## Work required
First find the line with "mkPriceDB (versions p)" in the entries below, then set down exactly every line through the line with "Definition numeric_text (v", that line included.

## Exercise data
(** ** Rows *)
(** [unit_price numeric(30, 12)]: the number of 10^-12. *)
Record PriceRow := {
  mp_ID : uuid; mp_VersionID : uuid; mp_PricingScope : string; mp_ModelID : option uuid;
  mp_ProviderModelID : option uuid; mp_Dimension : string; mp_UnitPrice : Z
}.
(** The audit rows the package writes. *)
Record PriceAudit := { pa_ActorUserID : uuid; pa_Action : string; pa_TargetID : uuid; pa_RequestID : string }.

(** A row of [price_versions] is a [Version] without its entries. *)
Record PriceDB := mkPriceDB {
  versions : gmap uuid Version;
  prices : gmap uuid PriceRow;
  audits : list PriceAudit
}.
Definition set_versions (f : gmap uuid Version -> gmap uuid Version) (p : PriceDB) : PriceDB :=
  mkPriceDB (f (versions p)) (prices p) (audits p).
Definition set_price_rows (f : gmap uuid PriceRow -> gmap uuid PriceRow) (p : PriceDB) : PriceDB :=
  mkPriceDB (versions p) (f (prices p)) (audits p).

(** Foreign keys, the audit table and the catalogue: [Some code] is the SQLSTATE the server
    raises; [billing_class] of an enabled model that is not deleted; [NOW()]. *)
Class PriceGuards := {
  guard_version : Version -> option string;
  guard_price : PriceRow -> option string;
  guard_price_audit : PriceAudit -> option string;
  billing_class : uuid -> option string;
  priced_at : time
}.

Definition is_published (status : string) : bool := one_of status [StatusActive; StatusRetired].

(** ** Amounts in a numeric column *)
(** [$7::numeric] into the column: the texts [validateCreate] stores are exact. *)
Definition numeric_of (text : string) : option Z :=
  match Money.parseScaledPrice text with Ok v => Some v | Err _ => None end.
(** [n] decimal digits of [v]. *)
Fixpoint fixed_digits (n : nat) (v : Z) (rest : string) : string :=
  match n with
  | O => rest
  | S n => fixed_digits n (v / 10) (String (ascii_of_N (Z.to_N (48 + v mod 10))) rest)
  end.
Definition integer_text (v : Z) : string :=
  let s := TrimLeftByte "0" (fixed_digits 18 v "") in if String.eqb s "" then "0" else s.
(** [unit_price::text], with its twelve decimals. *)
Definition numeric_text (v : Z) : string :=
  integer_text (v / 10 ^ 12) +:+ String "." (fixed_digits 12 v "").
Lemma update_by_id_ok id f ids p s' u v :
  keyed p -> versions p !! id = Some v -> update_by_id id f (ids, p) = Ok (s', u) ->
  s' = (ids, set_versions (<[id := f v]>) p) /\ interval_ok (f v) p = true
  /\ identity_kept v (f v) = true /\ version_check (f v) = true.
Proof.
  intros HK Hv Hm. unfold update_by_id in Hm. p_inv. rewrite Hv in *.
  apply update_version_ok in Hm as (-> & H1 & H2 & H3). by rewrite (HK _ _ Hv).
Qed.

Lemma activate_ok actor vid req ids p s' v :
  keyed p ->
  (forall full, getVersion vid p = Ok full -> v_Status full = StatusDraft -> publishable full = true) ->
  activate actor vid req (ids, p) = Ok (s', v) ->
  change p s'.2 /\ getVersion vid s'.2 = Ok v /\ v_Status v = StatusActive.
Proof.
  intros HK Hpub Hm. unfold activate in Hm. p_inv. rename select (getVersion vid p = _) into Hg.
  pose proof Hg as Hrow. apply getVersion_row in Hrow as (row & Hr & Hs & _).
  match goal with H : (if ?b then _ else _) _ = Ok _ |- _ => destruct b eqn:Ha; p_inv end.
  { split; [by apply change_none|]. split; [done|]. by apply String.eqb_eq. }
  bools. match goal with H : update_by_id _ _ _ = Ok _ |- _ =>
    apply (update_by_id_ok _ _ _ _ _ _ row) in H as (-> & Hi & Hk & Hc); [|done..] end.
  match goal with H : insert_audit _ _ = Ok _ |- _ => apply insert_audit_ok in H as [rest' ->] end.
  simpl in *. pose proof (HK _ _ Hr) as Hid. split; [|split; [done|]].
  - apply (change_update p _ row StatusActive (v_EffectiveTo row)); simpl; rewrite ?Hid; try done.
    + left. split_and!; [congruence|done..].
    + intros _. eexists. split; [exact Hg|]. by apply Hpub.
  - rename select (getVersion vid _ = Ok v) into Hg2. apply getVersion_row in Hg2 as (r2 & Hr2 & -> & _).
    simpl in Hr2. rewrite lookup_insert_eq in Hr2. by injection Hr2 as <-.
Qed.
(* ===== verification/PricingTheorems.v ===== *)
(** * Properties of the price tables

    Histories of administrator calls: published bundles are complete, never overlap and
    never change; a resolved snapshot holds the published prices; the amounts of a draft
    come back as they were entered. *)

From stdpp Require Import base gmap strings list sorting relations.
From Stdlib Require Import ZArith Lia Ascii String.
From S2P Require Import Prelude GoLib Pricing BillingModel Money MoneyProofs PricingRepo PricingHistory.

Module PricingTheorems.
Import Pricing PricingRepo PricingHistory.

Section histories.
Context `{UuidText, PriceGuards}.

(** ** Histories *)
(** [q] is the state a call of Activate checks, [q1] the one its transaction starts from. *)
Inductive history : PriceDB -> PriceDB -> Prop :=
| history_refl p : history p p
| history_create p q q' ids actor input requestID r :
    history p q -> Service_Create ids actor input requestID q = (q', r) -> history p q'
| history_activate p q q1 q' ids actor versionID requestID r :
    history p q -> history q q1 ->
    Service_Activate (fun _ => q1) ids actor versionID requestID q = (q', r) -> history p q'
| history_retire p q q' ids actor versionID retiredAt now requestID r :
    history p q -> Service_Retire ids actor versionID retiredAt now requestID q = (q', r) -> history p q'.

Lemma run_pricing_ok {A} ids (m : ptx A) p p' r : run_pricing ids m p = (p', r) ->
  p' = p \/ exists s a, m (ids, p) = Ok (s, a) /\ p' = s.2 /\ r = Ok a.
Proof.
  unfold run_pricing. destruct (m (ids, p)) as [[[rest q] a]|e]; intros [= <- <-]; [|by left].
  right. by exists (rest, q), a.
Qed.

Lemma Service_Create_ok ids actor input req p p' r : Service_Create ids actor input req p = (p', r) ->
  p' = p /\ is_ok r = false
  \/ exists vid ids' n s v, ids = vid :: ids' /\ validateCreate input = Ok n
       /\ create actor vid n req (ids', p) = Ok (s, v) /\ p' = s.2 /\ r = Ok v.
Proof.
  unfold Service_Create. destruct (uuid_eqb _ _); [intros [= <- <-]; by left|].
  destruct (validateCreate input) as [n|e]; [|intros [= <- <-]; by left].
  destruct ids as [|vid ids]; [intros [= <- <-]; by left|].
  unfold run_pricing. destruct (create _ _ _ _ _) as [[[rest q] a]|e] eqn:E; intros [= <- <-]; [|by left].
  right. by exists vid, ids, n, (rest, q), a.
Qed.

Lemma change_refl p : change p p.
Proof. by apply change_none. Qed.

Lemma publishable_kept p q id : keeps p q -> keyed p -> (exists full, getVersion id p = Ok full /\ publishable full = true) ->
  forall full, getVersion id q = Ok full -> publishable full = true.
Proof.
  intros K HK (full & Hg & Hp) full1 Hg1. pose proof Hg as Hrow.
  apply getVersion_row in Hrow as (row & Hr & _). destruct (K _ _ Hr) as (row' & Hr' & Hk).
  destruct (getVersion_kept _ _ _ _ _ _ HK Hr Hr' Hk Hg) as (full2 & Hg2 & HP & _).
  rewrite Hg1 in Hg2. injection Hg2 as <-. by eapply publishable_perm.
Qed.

* * *

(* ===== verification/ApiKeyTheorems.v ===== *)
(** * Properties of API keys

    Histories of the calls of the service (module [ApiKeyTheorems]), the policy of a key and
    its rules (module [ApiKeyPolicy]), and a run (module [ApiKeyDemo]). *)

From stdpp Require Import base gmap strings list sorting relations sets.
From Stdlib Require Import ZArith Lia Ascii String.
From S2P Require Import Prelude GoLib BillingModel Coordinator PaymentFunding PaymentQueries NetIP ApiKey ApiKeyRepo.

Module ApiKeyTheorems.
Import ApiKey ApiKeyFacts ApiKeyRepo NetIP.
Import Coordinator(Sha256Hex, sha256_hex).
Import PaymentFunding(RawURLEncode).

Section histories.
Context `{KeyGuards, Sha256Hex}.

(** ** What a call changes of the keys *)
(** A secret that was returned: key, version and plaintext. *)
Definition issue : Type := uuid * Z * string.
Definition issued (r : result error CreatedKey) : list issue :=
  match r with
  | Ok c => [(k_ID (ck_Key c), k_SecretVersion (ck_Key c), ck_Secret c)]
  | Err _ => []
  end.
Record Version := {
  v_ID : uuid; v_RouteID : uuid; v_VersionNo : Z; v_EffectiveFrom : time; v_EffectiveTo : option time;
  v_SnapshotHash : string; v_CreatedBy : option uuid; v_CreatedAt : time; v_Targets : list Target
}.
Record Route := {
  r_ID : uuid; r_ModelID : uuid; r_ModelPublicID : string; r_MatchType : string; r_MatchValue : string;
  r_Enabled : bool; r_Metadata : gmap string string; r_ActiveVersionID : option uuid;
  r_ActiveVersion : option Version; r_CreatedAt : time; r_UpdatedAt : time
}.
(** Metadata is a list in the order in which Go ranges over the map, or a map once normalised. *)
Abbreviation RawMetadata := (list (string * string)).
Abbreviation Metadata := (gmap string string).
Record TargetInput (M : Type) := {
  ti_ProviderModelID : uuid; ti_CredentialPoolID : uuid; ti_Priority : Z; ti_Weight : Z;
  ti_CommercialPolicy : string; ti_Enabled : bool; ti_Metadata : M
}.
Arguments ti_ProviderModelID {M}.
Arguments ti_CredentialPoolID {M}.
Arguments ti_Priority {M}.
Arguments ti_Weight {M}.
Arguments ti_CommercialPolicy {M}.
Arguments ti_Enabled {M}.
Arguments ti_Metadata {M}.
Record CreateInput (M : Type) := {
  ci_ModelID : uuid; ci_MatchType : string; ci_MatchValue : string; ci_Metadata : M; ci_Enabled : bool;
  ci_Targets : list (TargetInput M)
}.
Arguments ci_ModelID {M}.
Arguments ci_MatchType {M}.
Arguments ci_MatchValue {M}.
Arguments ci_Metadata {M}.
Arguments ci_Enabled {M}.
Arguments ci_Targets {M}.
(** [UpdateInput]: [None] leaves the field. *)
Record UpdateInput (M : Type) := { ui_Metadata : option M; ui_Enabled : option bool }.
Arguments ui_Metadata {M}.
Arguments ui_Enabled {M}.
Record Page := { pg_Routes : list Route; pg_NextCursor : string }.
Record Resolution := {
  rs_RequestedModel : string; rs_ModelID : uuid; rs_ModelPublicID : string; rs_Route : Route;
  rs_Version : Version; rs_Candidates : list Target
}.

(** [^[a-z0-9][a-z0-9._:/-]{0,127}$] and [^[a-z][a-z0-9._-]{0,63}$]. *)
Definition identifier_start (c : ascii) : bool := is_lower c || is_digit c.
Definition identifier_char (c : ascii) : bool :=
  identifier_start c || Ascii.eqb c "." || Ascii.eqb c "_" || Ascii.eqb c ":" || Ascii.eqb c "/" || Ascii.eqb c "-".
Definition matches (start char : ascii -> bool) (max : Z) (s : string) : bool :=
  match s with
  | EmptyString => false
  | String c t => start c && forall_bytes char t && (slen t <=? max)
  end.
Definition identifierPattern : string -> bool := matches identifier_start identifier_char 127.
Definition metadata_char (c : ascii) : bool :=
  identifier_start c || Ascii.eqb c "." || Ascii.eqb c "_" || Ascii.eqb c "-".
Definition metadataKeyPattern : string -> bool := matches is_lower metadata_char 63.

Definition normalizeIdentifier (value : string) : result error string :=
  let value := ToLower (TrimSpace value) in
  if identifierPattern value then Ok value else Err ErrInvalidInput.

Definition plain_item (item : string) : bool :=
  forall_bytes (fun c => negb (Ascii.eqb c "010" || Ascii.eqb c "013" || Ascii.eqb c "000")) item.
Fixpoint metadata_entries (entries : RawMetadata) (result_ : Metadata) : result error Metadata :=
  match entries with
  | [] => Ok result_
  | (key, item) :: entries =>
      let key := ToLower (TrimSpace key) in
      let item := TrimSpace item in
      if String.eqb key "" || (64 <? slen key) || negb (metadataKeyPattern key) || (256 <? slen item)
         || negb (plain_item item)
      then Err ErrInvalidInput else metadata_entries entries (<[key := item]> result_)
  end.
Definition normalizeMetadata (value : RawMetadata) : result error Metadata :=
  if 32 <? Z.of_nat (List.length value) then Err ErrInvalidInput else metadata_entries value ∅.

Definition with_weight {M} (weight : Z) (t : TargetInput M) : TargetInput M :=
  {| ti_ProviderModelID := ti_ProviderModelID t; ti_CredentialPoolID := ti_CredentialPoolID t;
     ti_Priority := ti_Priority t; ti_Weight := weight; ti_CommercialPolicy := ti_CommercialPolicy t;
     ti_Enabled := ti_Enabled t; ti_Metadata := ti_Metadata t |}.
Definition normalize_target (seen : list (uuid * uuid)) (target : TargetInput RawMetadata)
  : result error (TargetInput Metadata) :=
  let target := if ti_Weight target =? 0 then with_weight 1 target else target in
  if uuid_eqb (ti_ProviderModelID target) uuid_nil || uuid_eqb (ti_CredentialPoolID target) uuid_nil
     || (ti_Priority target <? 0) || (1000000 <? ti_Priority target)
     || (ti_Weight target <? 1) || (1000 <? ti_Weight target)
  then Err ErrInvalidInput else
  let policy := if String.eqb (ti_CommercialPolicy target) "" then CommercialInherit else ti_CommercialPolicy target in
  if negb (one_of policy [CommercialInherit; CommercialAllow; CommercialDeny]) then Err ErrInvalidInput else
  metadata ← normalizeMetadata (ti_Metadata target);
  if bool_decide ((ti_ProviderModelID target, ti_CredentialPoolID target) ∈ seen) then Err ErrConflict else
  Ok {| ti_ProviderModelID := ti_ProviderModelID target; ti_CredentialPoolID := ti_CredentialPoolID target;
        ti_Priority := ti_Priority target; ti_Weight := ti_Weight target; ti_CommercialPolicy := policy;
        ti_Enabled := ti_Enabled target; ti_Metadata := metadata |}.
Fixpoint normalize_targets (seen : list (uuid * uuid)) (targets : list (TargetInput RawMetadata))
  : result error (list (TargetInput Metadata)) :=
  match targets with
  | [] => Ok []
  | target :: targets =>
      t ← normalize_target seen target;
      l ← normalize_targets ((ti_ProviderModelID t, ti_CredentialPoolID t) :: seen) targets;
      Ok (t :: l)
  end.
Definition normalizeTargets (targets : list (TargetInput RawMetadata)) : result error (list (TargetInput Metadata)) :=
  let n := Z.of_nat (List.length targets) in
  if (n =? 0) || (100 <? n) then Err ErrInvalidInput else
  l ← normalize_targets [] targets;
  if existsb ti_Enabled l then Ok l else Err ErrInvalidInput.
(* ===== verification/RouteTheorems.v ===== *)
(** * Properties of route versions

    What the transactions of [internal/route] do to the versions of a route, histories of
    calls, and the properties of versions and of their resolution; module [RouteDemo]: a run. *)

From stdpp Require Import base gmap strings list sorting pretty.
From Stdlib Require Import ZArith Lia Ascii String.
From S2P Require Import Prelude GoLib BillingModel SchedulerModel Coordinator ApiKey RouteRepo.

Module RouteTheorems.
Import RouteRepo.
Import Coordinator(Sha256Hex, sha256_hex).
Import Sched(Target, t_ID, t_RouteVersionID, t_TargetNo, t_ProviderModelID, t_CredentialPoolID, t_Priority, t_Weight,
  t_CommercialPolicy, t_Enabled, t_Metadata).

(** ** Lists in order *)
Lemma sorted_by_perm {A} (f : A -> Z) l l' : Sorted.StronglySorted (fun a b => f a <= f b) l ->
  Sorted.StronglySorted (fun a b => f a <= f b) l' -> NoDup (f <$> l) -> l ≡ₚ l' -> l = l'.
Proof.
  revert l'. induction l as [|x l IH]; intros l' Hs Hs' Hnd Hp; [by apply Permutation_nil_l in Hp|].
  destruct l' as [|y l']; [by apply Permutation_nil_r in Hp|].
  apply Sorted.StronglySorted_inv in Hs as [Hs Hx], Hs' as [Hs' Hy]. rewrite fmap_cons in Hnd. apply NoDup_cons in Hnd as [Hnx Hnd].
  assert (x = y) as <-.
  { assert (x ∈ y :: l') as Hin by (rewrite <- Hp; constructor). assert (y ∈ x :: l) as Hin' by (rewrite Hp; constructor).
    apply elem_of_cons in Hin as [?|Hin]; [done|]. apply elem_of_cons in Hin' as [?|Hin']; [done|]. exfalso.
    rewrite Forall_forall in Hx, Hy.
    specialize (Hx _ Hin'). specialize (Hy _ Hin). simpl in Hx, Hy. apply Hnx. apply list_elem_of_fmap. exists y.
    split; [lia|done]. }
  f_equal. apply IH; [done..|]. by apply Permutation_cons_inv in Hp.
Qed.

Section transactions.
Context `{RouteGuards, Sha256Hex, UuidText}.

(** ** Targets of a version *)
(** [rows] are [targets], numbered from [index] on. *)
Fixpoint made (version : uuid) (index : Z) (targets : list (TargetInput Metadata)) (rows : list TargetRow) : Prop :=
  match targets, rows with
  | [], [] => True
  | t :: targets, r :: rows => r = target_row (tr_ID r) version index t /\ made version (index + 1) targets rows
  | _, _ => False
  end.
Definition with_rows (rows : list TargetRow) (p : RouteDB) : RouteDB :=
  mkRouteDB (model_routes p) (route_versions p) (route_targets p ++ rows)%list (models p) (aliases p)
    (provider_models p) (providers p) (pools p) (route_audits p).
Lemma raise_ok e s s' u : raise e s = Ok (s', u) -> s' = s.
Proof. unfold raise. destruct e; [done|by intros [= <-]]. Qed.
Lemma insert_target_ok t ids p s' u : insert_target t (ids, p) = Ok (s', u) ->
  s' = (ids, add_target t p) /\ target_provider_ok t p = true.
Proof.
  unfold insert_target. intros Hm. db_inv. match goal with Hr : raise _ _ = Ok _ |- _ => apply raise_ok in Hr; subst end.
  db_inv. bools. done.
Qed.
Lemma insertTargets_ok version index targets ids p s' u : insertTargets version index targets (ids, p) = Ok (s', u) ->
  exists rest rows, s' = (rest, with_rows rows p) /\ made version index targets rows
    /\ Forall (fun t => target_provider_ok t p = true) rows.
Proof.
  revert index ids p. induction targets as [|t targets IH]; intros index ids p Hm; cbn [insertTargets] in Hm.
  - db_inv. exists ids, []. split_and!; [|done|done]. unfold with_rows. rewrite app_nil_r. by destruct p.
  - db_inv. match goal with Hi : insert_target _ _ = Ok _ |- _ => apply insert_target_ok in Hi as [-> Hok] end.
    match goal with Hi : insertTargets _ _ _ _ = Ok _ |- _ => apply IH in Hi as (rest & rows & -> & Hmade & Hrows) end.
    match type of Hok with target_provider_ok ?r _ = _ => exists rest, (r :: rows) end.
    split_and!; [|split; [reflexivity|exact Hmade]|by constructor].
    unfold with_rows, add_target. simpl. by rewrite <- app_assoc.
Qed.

## Response area
  mkPriceDB (versions p) (f (prices p)) (audits p).

(** Foreign keys, the audit table and the catalogue: [Some code] is the SQLSTATE the server
    raises; [billing_class] of an enabled model that is not deleted; [NOW()]. *)
Class PriceGuards := {
  guard_version : Version -> option string;
  guard_price : PriceRow -> option string;
  guard_price_audit : PriceAudit -> option string;
  billing_class : uuid -> option string;
  priced_at : time
}.

Definition is_published (status : string) : bool := one_of status [StatusActive; StatusRetired].

(** ** Amounts in a numeric column *)
(** [$7::numeric] into the column: the texts [validateCreate] stores are exact. *)
Definition numeric_of (text : string) : option Z :=
  match Money.parseScaledPrice text with Ok v => Some v | Err _ => None end.
(** [n] decimal digits of [v]. *)
Fixpoint fixed_digits (n : nat) (v : Z) (rest : string) : string :=
  match n with
  | O => rest
  | S n => fixed_digits n (v / 10) (String (ascii_of_N (Z.to_N (48 + v mod 10))) rest)
  end.
Definition integer_text (v : Z) : string :=
  let s := TrimLeftByte "0" (fixed_digits 18 v "") in if String.eqb s "" then "0" else s.
(** [unit_price::text], with its twelve decimals. *)
Definition numeric_text (v : Z) : string :=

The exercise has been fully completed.